What is collaborative filtering?

When designing a recommendation system, there are two major ways to go about it. We’ve already talked about content-based filtering, but what do you do when your content is simply too massive or diverse to manually apply attributes? For that, there’s collaborative filtering, a technique that’s widely used across social media, retail, and streaming services. In this article, we’ll explore how collaborative filtering works, where it’s used, and what skills you might need to get started.

For all the sophisticated math and machine learning techniques involved, the concept behind collaborative filtering is pretty straightforward: It’s based on the idea that people who share an interest in certain things will probably have similar tastes in other things as well. You experience collaborative filtering first-hand every time you go online and see “Customers Who Bought This Item Also Bought,” or “Users like you also liked…”

Why collaborative filtering?

The main difference between collaborative filtering and content-based filtering is conceptual. Where content-based filtering is built around the attributes of a given object, collaborative filtering relies on the behavior of users. This approach has some distinct advantages over content-based filtering:

  • It benefits from large user bases.

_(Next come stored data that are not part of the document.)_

(** X3. After any sequence of calls on a new file system, a successful
    [write] with a non-negative offset changes only the bytes it writes:
    [read] of a range inside the old size of the file that does not
    overlap [offset, offset + len(data)) returns what it returned
    before. *)
Theorem write_keeps_rest (total_blocks : Z) (cs : list call) (path : string)
    (bytes : list Byte.byte) (offset : Z) (st' : FileSystem)
    (node iid fsize : Z) (blks : list Z) (a len_ : Z) :
  node_at (after total_blocks cs) path = Some (node, File iid fsize blks) →
  0 ≤ offset →
  write (after total_blocks cs) path bytes offset = Ret true st' →
  0 ≤ a → 0 ≤ len_ → a + len_ ≤ fsize →
  a + len_ ≤ offset ∨ offset + Z.of_nat (length bytes) ≤ a →
  result_of (read st' path len_ a) = result_of (read (after total_blocks cs) path len_ a).
Proof.
  intros Hn Hoff Hw Ha Hlen Hin Hout.
  pose proof (after_inv total_blocks cs) as Hinv.
  pose proof (write_inv _ path bytes offset Hinv) as Hinv'. rewrite Hw in Hinv'.
  simpl in Hinv'.
  destruct (write_cases (after total_blocks cs) path bytes offset)
    as [[_ E]|(node' & iid' & fsize' & blks' & bm & taken & Hn' & Hfree & _ & Hcases)];
    [congruence|].
  rewrite Hn in Hn'. injection Hn' as <- <- <- <-.
  destruct Hcases as [(_ & _ & E)|[(Hend & db' & Hcopy & E)|(_ & e & db' & _ & E)]];
    [congruence| |congruence].
  rewrite E in Hw. injection Hw as <-.
  pose proof (written_node_at _ path node iid fsize
                (Z.max fsize (offset + Z.of_nat (length bytes))) blks taken bm db' Hn)
    as Hn'.
  pose proof (node_at_linked _ _ _ _ _ _ Hinv' Hn') as Hl'.
  pose proof (node_at_linked _ _ _ _ _ _ Hinv Hn) as Hl.
  unfold read. rewrite Hn, Hn'.
  apply node_at_Some in Hn as [_ Hobj]. apply node_at_Some in Hn' as [_ Hobj'].
  pose proof (inv_capacity _ Hinv _ _ _ _ Hobj) as Hcap.
  destruct (Z.leb_spec fsize a) as [Hle|Hlt].
  { assert (len_ = 0) as -> by lia.
    destruct (Z.max fsize (offset + Z.of_nat (length bytes)) <=? a); [done|].
    by replace (Z.min 0 _) with 0 by lia. }
  destruct (Z.leb_spec (Z.max fsize (offset + Z.of_nat (length bytes))) a); [lia|].
  replace (Z.min len_ (Z.max fsize (offset + Z.of_nat (length bytes)) - a))
    with len_ by lia.
  replace (Z.min len_ (fsize - a)) with len_ by lia.
  assert (Hnd : NoDup (blks ++ taken)).
  { apply (inv_blocks _ Hinv' node). split; [by do 2 eexists|done]. }
  assert (Hdisj : ∀ x, x ∈ blks → x ∉ taken).
  { pose proof (proj1 (NoDup_app _ _) Hnd) as (_ & Hd & _). done. }
  rewrite (copy_out_agree blks (blks ++ taken) (data_blocks (after total_blocks cs)) db').
  { by destruct (copy_out blks _ a _). }
  intros k Hk.
  assert (Hj : 0 ≤ a + Z.of_nat k < Z.of_nat (length blks) * BLOCK_SIZE) by lia.
  split.
  - destruct (byte_at_is_Some blks (data_blocks (after total_blocks cs)) (a + Z.of_nat k))
      as (? & ? & byte & _ & _ & _ & _ & ->); [|done|by eexists].
    intros x Hx. by apply (inv_data _ Hinv node iid fsize blks).
  - rewrite (copy_in_keep _ _ _ _ _ Hnd Hoff Hcopy) by lia.
    by apply byte_at_grown.
Qed.

Lemma write_keeps_rest_witness :
  node_at (after 1024 [CreateFile "/f"; Write "/f" (hello ++ world) 0]) "/f"
    = Some (2, File 2 10 [1023]) ∧
  0 ≤ 5 ∧
  write (after 1024 [CreateFile "/f"; Write "/f" (hello ++ world) 0]) "/f" hello 5
    = Ret true (after 1024 [CreateFile "/f"; Write "/f" (hello ++ world) 0;
                            Write "/f" hello 5]) ∧
  0 ≤ 0 ∧ 0 ≤ 5 ∧ 0 + 5 ≤ 10 ∧
  (0 + 5 ≤ 5 ∨ 5 + Z.of_nat (length hello) ≤ 0) ∧
  result_of (read (after 1024 [CreateFile "/f"; Write "/f" (hello ++ world) 0;
                               Write "/f" hello 5]) "/f" 5 0)
  = result_of (read (after 1024 [CreateFile "/f"; Write "/f" (hello ++ world) 0]) "/f" 5 0).
Proof.
  assert (H1 : node_at (after 1024 [CreateFile "/f"; Write "/f" (hello ++ world) 0]) "/f"
               = Some (2, File 2 10 [1023])) by (vm_compute; reflexivity).
  assert (H2 : 0 ≤ 5) by lia.
  assert (H3 : write (after 1024 [CreateFile "/f"; Write "/f" (hello ++ world) 0]) "/f"
                     hello 5
               = Ret true (after 1024 [CreateFile "/f"; Write "/f" (hello ++ world) 0;
                                       Write "/f" hello 5])) by (vm_compute; reflexivity).
  assert (H4 : 0 ≤ 0) by lia.
  assert (H5 : 0 + 5 ≤ 10) by lia.
  assert (H6 : 0 + 5 ≤ 5 ∨ 5 + Z.of_nat (length hello) ≤ 0) by (left; lia).
  split; [exact H1|]. split; [exact H2|]. split; [exact H3|]. split; [exact H4|].
  split; [exact H2|]. split; [exact H5|]. split; [exact H6|].
  exact (write_keeps_rest 1024 [CreateFile "/f"; Write "/f" (hello ++ world) 0] "/f"
           hello 5 _ 2 2 10 [1023] 0 5 H1 H2 H3 H4 H2 H5 H6).
Defined.

(** The file a successful [create_file] made, when [write] then accepts
    the path: it is the new inode, empty and without blocks. *)
Lemma create_file_then_write (st st1 st2 : FileSystem) (path : string)
    (bytes : list Byte.byte) (offset : Z) :
  fs_inv st →
  create_file st path = Ret true st1 →
  write st1 path bytes offset = Ret true st2 →
  node_at st1 path = Some (next_inode_id st, File (next_inode_id st) 0 []).
Proof.
  intros Hinv Hc Hw. unfold create_file in Hc.
  destruct (create_node_cases File_init st path)
    as [[_ E]|[[_ E]|(pp & name & par & pid & ps & pb & es & Hsplit & Hn & Hname & E)]];
    [congruence..|].
  rewrite E in Hc. injection Hc as <-.
  pose proof (created_traverse File_init _ path pp name par pid ps pb es Hinv
                ltac:(by left) Hsplit Hn Hname) as Htr.
  apply node_at_Some in Hn as [_ Hpar].
  pose proof (created_parent_old _ _ _ _ _ _ Hinv Hpar) as Hold.
  destruct (decide (name = EmptyString)) as [->|Hne].
  - exfalso. unfold write, node_at in Hw. rewrite Htr in Hw. simpl in Hw.
    rewrite lookup_insert_eq in Hw. done.
  - apply node_at_Some. split; [done|]. simpl.
    rewrite lookup_insert_ne by done. by rewrite lookup_insert_eq.
Qed.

Simply put, the more people are using the service, the better your recommendations will become, without doing additional development work or relying on subject area expertise.
  • It’s flexible across different domains. Collaborative filtering approaches are well suited to highly diverse sets of items. Where content-based filters rely on metadata, collaborative filtering is based on real-life activity, allowing it to make connections between seemingly disparate items (like say, an outboard motor and a fishing rod) that nonetheless might be relevant to some set of users (in this case, people who like to fish).
  • It produces more serendipitous recommendations. When it comes to recommendations, accuracy isn’t always the highest priority. Content-based filtering approaches tend to show users items that are very similar to items they’ve already liked, which can lead to filter bubble problems. By contrast, most users have interests that span different subsets, which in theory can result in more diverse (and interesting) recommendations.
  • It can capture more nuance around items. Even a highly detailed content-based filtering system will only capture some of the features of a given item. By relying on actual human experience, collaborative filtering can sometimes recommend items that have a greater affinity with one another than a strict comparison of their attributes would suggest.

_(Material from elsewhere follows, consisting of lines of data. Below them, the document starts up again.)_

(** [ab2num]: the loop [num = (num << 8) | uint8_arr[i]]. *)
Definition ab2num (buffer : list Z) : Z :=
  fold_left (fun num byte => toInt32 (Z.lor (toInt32 (Z.shiftl (toInt32 num) 8)) byte))
    buffer 0.

(** The big-endian value of a sequence of bytes. *)
Definition big_endian (buffer : list Z) : Z :=
  fold_left (fun num byte => num * 256 + byte) buffer 0.

(** [ab2str] and [bytes2str]: [String.fromCharCode] of every byte. *)
Definition ab2str (buffer : list Z) : string :=
  string_of_list_ascii (map (fun b => ascii_of_nat (Z.to_nat b)) buffer).

(** [arr2ab] on an array of integers, and [ab2arr]. *)
Definition arr2ab (arr : list Z) : list Z := map (fun n => Js.toUint8 (Some n)) arr.
Definition ab2arr (arr_buf : list Z) : list Z := arr_buf.

(** A string of exactly two hexadecimal digits. *)
Definition two_hex (p : string) : bool :=
  match p with
  | String c (String d EmptyString) => Js.is_hex c && Js.is_hex d
  | _ => false
  end.

(** The character between the first two octets of an address. *)
Definition separator (mac : string) : option ascii := Js.chars mac !! 2%nat.

(** A string without the character [sep]. *)
Definition free_of (sep : ascii) (s : string) : Prop :=
  Forall (fun c => c <> sep) (Js.chars s).

(** The twenty-two hexadecimal digits. *)
Definition hex_chars : list ascii := Js.chars "0123456789abcdefABCDEF".

(** ** The getters of [Get] on the current session *)

(** [Get.profilePID()] and [Get.connectionID()]: [None] is [null] or
    [undefined]. *)
Definition profilePID (b : BLEMaster) : option Z :=
  match getCurrentlyConnectedDevice b with
  | Some device => if is_connected device then profile_pid device else None
  | None => None
  end.

Definition connectionID (b : BLEMaster) : option Z :=
  match getCurrentlyConnectedDevice b with
  | Some device => if is_connected device then connect_id device else None
  | None => None
  end.

(** [Get.hasMAC(dev_addr)]. *)
Definition hasMAC (b : BLEMaster) (dev_addr : string) : bool :=
  if negb (Js.truthy dev_addr) then false
  else
    let dev_addr := Js.toLowerCase dev_addr in
    if Js.includes dev_addr "xx" then
      match findMatchingMacAddress (devices b) dev_addr with
      | Some _ => true
      | None => false
      end
    else
      match dev_get dev_addr (devices b) with
      | Some _ => true
      | None => false
      end.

Two methods: user-item vs item-item

There are two approaches to collaborative filtering, one based on items, the other on users. Item-item collaborative filtering was originally developed by Amazon and draws inferences about the relationship between different items based on which items are purchased together. The more often two items (say, peanut butter and jelly) appear in the same shopping cart or user history, the “closer” they’re said to be to one another. So, when someone comes and adds peanut butter to their cart, the algorithm will suggest things that are close, like jelly or white bread, over things that aren’t, like motor oil.

User-item filtering takes a slightly different approach. Here, rather than calculating the distance between items, we calculate the distance between users based on their ratings (or likes, or whatever metric applies). When coming up with recommendations for a particular user, we then look at the users that are closest to them and then suggest items those users also liked but that our user hasn’t interacted with yet. So, if you’ve watched and liked a certain number of videos on Facebook, Facebook can look at other users who liked those same videos and recommend one that they also liked but which you might not have seen yet.

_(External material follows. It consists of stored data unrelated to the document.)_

(** C10 (amended): when [p] is absent, or holds a non-zero quantity
    below [MAX_QUANTITY], [addProduct(p)] then [removeProduct(p)] gives
    back the order unchanged. *)
Theorem C10_add_then_remove
    (productExists : string -> bool) (o : BaseOrder) (p : string) :
  productExists p = true ->
  (productList o !! p = None
   \/ exists v, productList o !! p = Some v /\ v <> 0 /\ v < MAX_QUANTITY) ->
  snd (removeProduct productExists p (snd (addProduct productExists p o))) = o.
Proof.
  intros Hp Hpre. destruct o as [pl uid]. cbn [productList] in Hpre.
  rewrite removeProduct_eq. unfold addProduct. rewrite Hp. cbn [negb productList].
  destruct Hpre as [Hn | (v & Hv & Hv0 & Hle)].
  - rewrite Hn. cbn. rewrite lookup_insert_eq. cbn.
    rewrite delete_insert_eq, delete_id by done. reflexivity.
  - rewrite Hv. assert (Hle' : (v <=? MAX_QUANTITY) = true) by (apply Z.leb_le; lia).
    rewrite Hle'. cbn.
    rewrite lookup_insert_eq.
    assert (Hne : (v + 1 =? 1) = false) by (apply Z.eqb_neq; lia).
    rewrite Hne. cbn. rewrite insert_insert_eq.
    replace (v + 1 - 1) with v by lia. rewrite (insert_id pl p v Hv). reflexivity.
Qed.

Lemma C10_witness :
  demo_productExists "A" = true
  /\ snd (removeProduct demo_productExists "A"
            (snd (addProduct demo_productExists "A" (mkOrder {[ "A" := 24 ]} 4))))
     = mkOrder {[ "A" := 24 ]} 4.
Proof.
  split; [reflexivity|].
  apply (C10_add_then_remove demo_productExists (mkOrder {[ "A" := 24 ]} 4) "A");
    [reflexivity|].
  right. exists 24. split; [reflexivity|]. unfold MAX_QUANTITY. lia.
Defined.

(** ** Positive quantities *)

(** C3 fails: [setQuantity] stores a negative quantity as given. *)
Lemma C3_counterexample :
  productList (snd (setQuantity demo_productExists "A" (-3) (BaseOrder_init 0))) !! "A"
  = Some (-3).
Proof. vm_compute. reflexivity. Qed.

Lemma RandomOrder_positive (draws : list (string * Z)) (m : gmap string Z) :
  Forall (fun kv => 1 <= kv.2 <= 5) draws ->
  map_Forall (fun _ q => 0 < q) m ->
  map_Forall (fun _ q => 0 < q) (foldl (fun m kv => <[kv.1 := kv.2]> m) m draws).
Proof.
  revert m. induction draws as [|[k q] draws IH]; intros m Hd Hm; [done|].
  inversion Hd as [|? ? Hkq Hrest]; subst. cbn [foldl].
  apply IH; [done|]. apply map_Forall_insert_2; [cbn in Hkq |- *; lia|done].
Qed.

(** C3 (amended): when every quantity passed to [Order(orderDict)] and to
    [setQuantity] is non-negative, every entry of [productList] is strictly
    positive, whatever sequence of [addProduct], [removeProduct] and
    [setQuantity] calls (raising or not) follows the constructor. *)
Theorem C3_positive_quantities
    (productExists : string -> bool) (o : BaseOrder) :
  reachable_nonneg productExists o ->
  map_Forall (fun _ q => 0 < q) (productList o).
Proof.
  induction 1 as [uid | uid od Hod | uid draws Hdraws
                 | o p Hr IH | o p Hr IH | o p q Hq Hr IH].
  - apply map_Forall_empty.
  - unfold Order_init. destruct od as [d|]; [|apply map_Forall_empty].
    destruct (decide (d = ∅)); [apply map_Forall_empty|]. cbn [productList].
    specialize (Hod d eq_refl).
    apply map_Forall_lookup. intros i x Hx.
    apply map_lookup_filter_Some in Hx as [Hx [Hx0 _]]. cbn in Hx0.
    apply map_Forall_lookup with (i := i) (x := x) in Hod; [lia|done].
  - apply RandomOrder_positive; [done | apply map_Forall_empty].
  - unfold addProduct. destruct (negb (productExists p)); [done|].
    destruct (productList o !! p) as [v|] eqn:Hv.
    + destruct (v <=? MAX_QUANTITY); [|done]. cbn.
      apply map_Forall_insert_2; [|done].
      apply map_Forall_lookup with (i := p) (x := v) in IH; [lia|done].
    + cbn. apply map_Forall_insert_2; [lia|done].
  - rewrite removeProduct_eq. destruct (negb (productExists p)); [done|].
    destruct (productList o !! p) as [v|] eqn:Hv; [|done].
    destruct (Z.eqb_spec v 1) as [H1|H1]; cbn.
    + by apply map_Forall_delete.
    + apply map_Forall_insert_2; [|done].
      apply map_Forall_lookup with (i := p) (x := v) in IH; [lia|done].
  - unfold setQuantity. destruct (negb (productExists p)); [done|].
    destruct (Z.eqb_spec q 0) as [H0|H0].
    + destruct (productList o !! p); [cbn; by apply map_Forall_delete|done].
    + destruct (productList o !! p) as [v|].
      * destruct (q <=? MAX_QUANTITY); [|done].
        destruct (truthy _); [|done]. cbn.
        apply map_Forall_insert_2; [lia|done].
      * cbn. apply map_Forall_insert_2; [lia|done].
Qed.

Lemma C3_witness :
  reachable_nonneg demo_productExists
    (snd (addProduct demo_productExists "A" (BaseOrder_init 0)))
  /\ map_Forall (fun _ q => 0 < q)
       (productList (snd (addProduct demo_productExists "A" (BaseOrder_init 0)))).
Proof.
  assert (Hr : reachable_nonneg demo_productExists
                 (snd (addProduct demo_productExists "A" (BaseOrder_init 0)))).
  { apply rn_add. apply rn_base. }
  split; [exact Hr|]. apply (C3_positive_quantities demo_productExists _ Hr).
Defined.

(** ** Discount database *)

(** C4: [addDiscountToDatabase] raises [sqlite3.ProgrammingError] (the
    spec's ConstraintViolation for the discount kind) exactly when the
    number of arguments among [percentage], [dollarAmt], [freeShipping]
    that are not [None] differs from one. *)
Theorem C4_exactly_one_discount_kind
    (db : database) (code : string) (percentage dollarAmt : option Z)
    (freeShipping : option bool) (expirationDate : option string) :
  fst (addDiscountToDatabase db code percentage dollarAmt freeShipping expirationDate)
    = Raise ProgrammingError
  <-> count_set percentage dollarAmt freeShipping <> 1%nat.
Proof.
  unfold addDiscountToDatabase, count_set.
  destruct percentage as [pc|], dollarAmt as [da|], freeShipping as [fs|];
    cbn [check_add_discount_args is_None andb orb negb];
    repeat case_match; cbn; split; intros; try discriminate; try lia; done.
Qed.

(** Inserting a row checks neither the code nor the existing rows: the
    table has no key. *)
(** C2: the docstring of [DISCOUNTS_DATABASE] says [discountCode] is the
    primary key and must be unique, but [initDiscountDatabase] creates the
    table without a key: adding "X10" twice succeeds both times and the
    table holds two rows with code "X10". *)
Theorem C2_duplicate_code_accepted :
  let db0 := snd (initDiscountDatabase ["y"%string] None) in
  let r1 := addDiscountToDatabase db0 "X10" (Some 10) None None None in
  let r2 := addDiscountToDatabase (snd r1) "X10" (Some 10) None None None in
  db0 = Some []
  /\ fst r1 = Ret tt /\ fst r2 = Ret tt
  /\ option_map (map discountCode) (snd r2) = Some ["X10"; "X10"]%string.
Proof. vm_compute. repeat split. Qed.

(** ** totalPrice *)

Section Price.
Variable getProductByUUID : string -> option Product.

Definition priced_lines (items : list (string * Z)) : list Z :=
  flat_map (fun kv => match getProductByUUID kv.1 with
                      | Some p => [price p * kv.2] | None => [] end) items.

Definition missing_lines (items : list (string * Z)) : list string :=
  flat_map (fun kv => match getProductByUUID kv.1 with
                      | Some _ => [] | None => [integrity_diagnostic] end) items.

Lemma totalPrice_loop_eq (items : list (string * Z)) (prices : list Z)
    (printed : list string) :
  totalPrice_loop getProductByUUID items prices printed
  = (prices ++ priced_lines items, printed ++ missing_lines items).
Proof.
  revert prices printed.
  induction items as [|[u q] items IH]; intros prices printed; cbn.
  - by rewrite !app_nil_r.
  - destruct (getProductByUUID u); rewrite IH; cbn; by rewrite <- !app_assoc.
Qed.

The important point here is that in both the examples above, the system has no idea why any of these items are related to one another, it only knows that they either show up in the same basket together or that they’re liked by people with similar preferences. In some cases, though, this can be a feature rather than a shortcoming, especially in cases where the items to be filtered are extremely heterogeneous, as in online retailers or social networks. (Note: This can also lead to some unanticipated situations, as when Amazon’s algorithm began unintentionally suggesting drug paraphernalia to users who bought a particular scale.)

How to calculate similarity?

The above descriptions are meant to be general overviews of how collaborative filtering techniques are typically implemented. Behind each implementation, there are a number of different techniques for measuring the similarity of two different items or users. Which one is right for a given recommender system depends on both the use case and the nature of the data involved.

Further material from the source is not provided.